ABOUT THIS TASK: Please copy every line below that contains the string "exact".

PROVIDED RECORDS:
··········

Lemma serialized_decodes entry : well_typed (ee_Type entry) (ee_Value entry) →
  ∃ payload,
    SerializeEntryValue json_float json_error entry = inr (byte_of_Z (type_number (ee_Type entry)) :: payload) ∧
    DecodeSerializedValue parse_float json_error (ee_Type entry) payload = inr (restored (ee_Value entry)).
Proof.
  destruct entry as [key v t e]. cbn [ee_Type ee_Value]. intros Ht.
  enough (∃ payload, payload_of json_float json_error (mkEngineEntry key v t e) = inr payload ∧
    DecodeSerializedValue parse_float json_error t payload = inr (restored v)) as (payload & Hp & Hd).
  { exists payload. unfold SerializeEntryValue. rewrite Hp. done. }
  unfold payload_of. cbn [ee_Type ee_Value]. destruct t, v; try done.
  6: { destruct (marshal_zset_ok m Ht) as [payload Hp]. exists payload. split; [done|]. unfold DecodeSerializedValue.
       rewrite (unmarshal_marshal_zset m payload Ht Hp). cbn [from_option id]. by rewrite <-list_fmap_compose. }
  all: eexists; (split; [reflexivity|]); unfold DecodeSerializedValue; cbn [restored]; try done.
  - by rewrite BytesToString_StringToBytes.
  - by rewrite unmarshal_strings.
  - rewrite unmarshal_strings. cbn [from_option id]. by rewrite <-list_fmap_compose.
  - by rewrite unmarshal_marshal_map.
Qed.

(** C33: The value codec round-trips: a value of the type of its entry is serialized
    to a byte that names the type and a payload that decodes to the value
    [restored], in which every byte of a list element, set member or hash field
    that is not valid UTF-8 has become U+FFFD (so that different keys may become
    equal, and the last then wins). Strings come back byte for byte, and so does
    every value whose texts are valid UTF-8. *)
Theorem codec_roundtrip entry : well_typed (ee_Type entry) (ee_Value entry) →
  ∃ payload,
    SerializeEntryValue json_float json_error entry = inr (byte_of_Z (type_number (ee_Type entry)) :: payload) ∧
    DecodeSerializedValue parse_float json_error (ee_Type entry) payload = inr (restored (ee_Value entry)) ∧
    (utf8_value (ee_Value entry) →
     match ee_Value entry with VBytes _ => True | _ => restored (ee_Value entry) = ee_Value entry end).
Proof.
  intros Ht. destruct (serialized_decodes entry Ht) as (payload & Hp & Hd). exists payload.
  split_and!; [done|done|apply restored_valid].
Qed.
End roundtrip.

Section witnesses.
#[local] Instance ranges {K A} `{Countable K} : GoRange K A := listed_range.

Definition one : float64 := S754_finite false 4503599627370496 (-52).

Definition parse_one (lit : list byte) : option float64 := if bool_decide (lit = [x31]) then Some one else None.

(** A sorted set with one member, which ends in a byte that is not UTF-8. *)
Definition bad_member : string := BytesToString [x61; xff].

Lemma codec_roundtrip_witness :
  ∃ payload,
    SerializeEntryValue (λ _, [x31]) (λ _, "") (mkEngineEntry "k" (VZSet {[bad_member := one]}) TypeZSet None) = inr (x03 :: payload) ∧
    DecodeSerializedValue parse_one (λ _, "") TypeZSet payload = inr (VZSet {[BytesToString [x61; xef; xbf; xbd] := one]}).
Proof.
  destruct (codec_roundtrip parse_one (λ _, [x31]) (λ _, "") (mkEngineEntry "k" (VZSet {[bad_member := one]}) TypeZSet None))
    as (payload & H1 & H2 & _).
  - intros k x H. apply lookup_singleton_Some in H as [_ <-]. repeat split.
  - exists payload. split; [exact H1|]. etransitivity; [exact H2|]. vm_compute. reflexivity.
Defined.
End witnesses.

··········

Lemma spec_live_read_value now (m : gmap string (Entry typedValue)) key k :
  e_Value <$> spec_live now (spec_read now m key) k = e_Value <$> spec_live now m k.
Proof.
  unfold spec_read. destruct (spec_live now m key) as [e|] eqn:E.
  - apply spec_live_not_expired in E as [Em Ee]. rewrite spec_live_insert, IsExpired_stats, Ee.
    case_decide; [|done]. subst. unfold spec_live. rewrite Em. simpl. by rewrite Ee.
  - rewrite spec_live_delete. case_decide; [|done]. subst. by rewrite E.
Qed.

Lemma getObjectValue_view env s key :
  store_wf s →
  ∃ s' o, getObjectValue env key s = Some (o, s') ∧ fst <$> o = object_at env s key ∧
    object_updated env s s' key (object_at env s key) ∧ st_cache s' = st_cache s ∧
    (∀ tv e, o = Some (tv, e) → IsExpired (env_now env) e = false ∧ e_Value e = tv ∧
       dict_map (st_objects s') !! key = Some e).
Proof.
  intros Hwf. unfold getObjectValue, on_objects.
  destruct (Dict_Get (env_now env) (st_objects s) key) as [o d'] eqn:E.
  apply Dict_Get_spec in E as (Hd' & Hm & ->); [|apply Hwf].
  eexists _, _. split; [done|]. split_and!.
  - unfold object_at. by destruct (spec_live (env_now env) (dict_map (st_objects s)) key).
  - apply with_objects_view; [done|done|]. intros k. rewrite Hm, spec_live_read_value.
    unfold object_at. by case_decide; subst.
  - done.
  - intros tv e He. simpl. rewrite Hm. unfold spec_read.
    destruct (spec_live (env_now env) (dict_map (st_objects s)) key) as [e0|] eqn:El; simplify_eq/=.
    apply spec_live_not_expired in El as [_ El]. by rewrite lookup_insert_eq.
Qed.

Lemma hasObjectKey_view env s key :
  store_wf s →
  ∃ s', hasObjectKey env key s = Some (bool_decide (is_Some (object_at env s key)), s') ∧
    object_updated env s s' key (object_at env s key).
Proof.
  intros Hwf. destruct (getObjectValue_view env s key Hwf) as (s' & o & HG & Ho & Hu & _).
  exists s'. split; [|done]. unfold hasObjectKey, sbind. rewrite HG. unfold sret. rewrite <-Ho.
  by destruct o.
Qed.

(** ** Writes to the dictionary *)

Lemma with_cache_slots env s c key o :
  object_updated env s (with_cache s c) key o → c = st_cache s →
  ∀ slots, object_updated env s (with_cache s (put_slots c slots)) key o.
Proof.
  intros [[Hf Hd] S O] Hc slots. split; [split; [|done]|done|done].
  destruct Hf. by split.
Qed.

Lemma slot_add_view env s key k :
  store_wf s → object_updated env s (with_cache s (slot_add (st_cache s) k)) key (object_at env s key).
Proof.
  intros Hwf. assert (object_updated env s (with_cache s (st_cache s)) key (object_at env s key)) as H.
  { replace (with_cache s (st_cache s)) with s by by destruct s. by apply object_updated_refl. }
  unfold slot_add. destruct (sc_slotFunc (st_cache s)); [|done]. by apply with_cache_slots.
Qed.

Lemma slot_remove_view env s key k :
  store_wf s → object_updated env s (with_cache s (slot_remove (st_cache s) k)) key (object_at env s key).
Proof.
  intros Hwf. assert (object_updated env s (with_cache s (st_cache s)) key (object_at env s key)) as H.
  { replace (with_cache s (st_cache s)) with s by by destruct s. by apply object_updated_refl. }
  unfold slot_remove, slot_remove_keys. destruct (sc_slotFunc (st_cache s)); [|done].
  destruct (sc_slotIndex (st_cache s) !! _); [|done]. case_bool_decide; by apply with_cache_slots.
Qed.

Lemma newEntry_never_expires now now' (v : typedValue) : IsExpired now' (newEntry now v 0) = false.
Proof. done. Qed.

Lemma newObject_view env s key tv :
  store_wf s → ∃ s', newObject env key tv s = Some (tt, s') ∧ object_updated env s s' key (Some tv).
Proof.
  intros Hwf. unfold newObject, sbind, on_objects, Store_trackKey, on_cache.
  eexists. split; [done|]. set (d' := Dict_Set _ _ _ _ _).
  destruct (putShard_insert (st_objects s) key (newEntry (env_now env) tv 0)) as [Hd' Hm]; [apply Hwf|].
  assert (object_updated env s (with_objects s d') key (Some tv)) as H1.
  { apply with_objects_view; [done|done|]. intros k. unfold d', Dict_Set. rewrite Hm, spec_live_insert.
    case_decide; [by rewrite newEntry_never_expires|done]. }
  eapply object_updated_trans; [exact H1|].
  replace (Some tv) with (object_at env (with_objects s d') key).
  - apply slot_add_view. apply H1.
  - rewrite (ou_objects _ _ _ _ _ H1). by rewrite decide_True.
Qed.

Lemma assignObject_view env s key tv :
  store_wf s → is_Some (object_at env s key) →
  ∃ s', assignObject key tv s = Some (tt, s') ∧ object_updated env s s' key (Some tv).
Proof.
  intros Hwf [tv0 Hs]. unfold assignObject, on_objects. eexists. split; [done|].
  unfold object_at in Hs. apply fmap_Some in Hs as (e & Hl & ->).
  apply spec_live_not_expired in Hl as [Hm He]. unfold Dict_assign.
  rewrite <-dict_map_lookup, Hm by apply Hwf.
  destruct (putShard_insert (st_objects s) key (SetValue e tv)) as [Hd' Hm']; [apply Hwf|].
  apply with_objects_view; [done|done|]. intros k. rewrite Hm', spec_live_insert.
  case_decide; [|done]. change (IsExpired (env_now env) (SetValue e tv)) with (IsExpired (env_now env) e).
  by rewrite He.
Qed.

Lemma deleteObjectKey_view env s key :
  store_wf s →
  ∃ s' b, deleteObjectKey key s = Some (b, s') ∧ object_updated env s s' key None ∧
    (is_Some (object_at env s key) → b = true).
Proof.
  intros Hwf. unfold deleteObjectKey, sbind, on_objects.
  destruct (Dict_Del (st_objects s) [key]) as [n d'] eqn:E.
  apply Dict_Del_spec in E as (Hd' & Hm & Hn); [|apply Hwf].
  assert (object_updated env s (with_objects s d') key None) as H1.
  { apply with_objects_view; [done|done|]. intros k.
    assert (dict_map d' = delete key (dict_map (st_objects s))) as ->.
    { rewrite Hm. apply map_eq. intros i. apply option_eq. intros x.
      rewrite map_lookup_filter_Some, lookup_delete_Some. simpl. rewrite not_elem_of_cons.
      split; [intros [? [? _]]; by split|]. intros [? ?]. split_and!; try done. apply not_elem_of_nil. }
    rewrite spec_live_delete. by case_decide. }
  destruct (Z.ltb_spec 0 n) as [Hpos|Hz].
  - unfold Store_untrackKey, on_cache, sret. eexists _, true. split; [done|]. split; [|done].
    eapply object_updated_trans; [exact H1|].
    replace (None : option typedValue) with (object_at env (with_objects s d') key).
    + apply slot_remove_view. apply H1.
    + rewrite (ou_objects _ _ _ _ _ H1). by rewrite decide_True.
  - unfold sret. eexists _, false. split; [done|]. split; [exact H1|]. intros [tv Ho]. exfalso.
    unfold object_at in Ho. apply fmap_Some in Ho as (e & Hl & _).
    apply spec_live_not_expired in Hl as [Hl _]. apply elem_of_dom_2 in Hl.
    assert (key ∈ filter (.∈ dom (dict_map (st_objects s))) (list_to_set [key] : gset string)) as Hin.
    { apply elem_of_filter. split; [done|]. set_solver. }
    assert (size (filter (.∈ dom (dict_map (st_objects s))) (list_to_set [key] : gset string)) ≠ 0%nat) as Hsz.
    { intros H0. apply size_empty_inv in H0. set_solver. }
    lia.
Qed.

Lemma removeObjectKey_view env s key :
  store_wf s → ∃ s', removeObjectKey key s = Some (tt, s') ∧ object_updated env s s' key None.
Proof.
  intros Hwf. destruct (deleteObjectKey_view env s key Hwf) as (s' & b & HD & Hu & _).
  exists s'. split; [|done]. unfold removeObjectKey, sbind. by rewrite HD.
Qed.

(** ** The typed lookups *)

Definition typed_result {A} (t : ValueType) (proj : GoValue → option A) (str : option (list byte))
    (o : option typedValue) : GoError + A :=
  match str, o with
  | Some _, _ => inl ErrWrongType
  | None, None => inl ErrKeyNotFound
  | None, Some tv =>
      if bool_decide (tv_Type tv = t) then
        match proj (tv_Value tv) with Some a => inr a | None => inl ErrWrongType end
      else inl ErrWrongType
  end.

··········

SOLUTION:
  - exists payload. split; [exact H1|]. etransitivity; [exact H2|]. vm_compute. reflexivity.
  eapply object_updated_trans; [exact H1|].
    eapply object_updated_trans; [exact H1|].
  - unfold sret. eexists _, false. split; [done|]. split; [exact H1|]. intros [tv Ho]. exfalso.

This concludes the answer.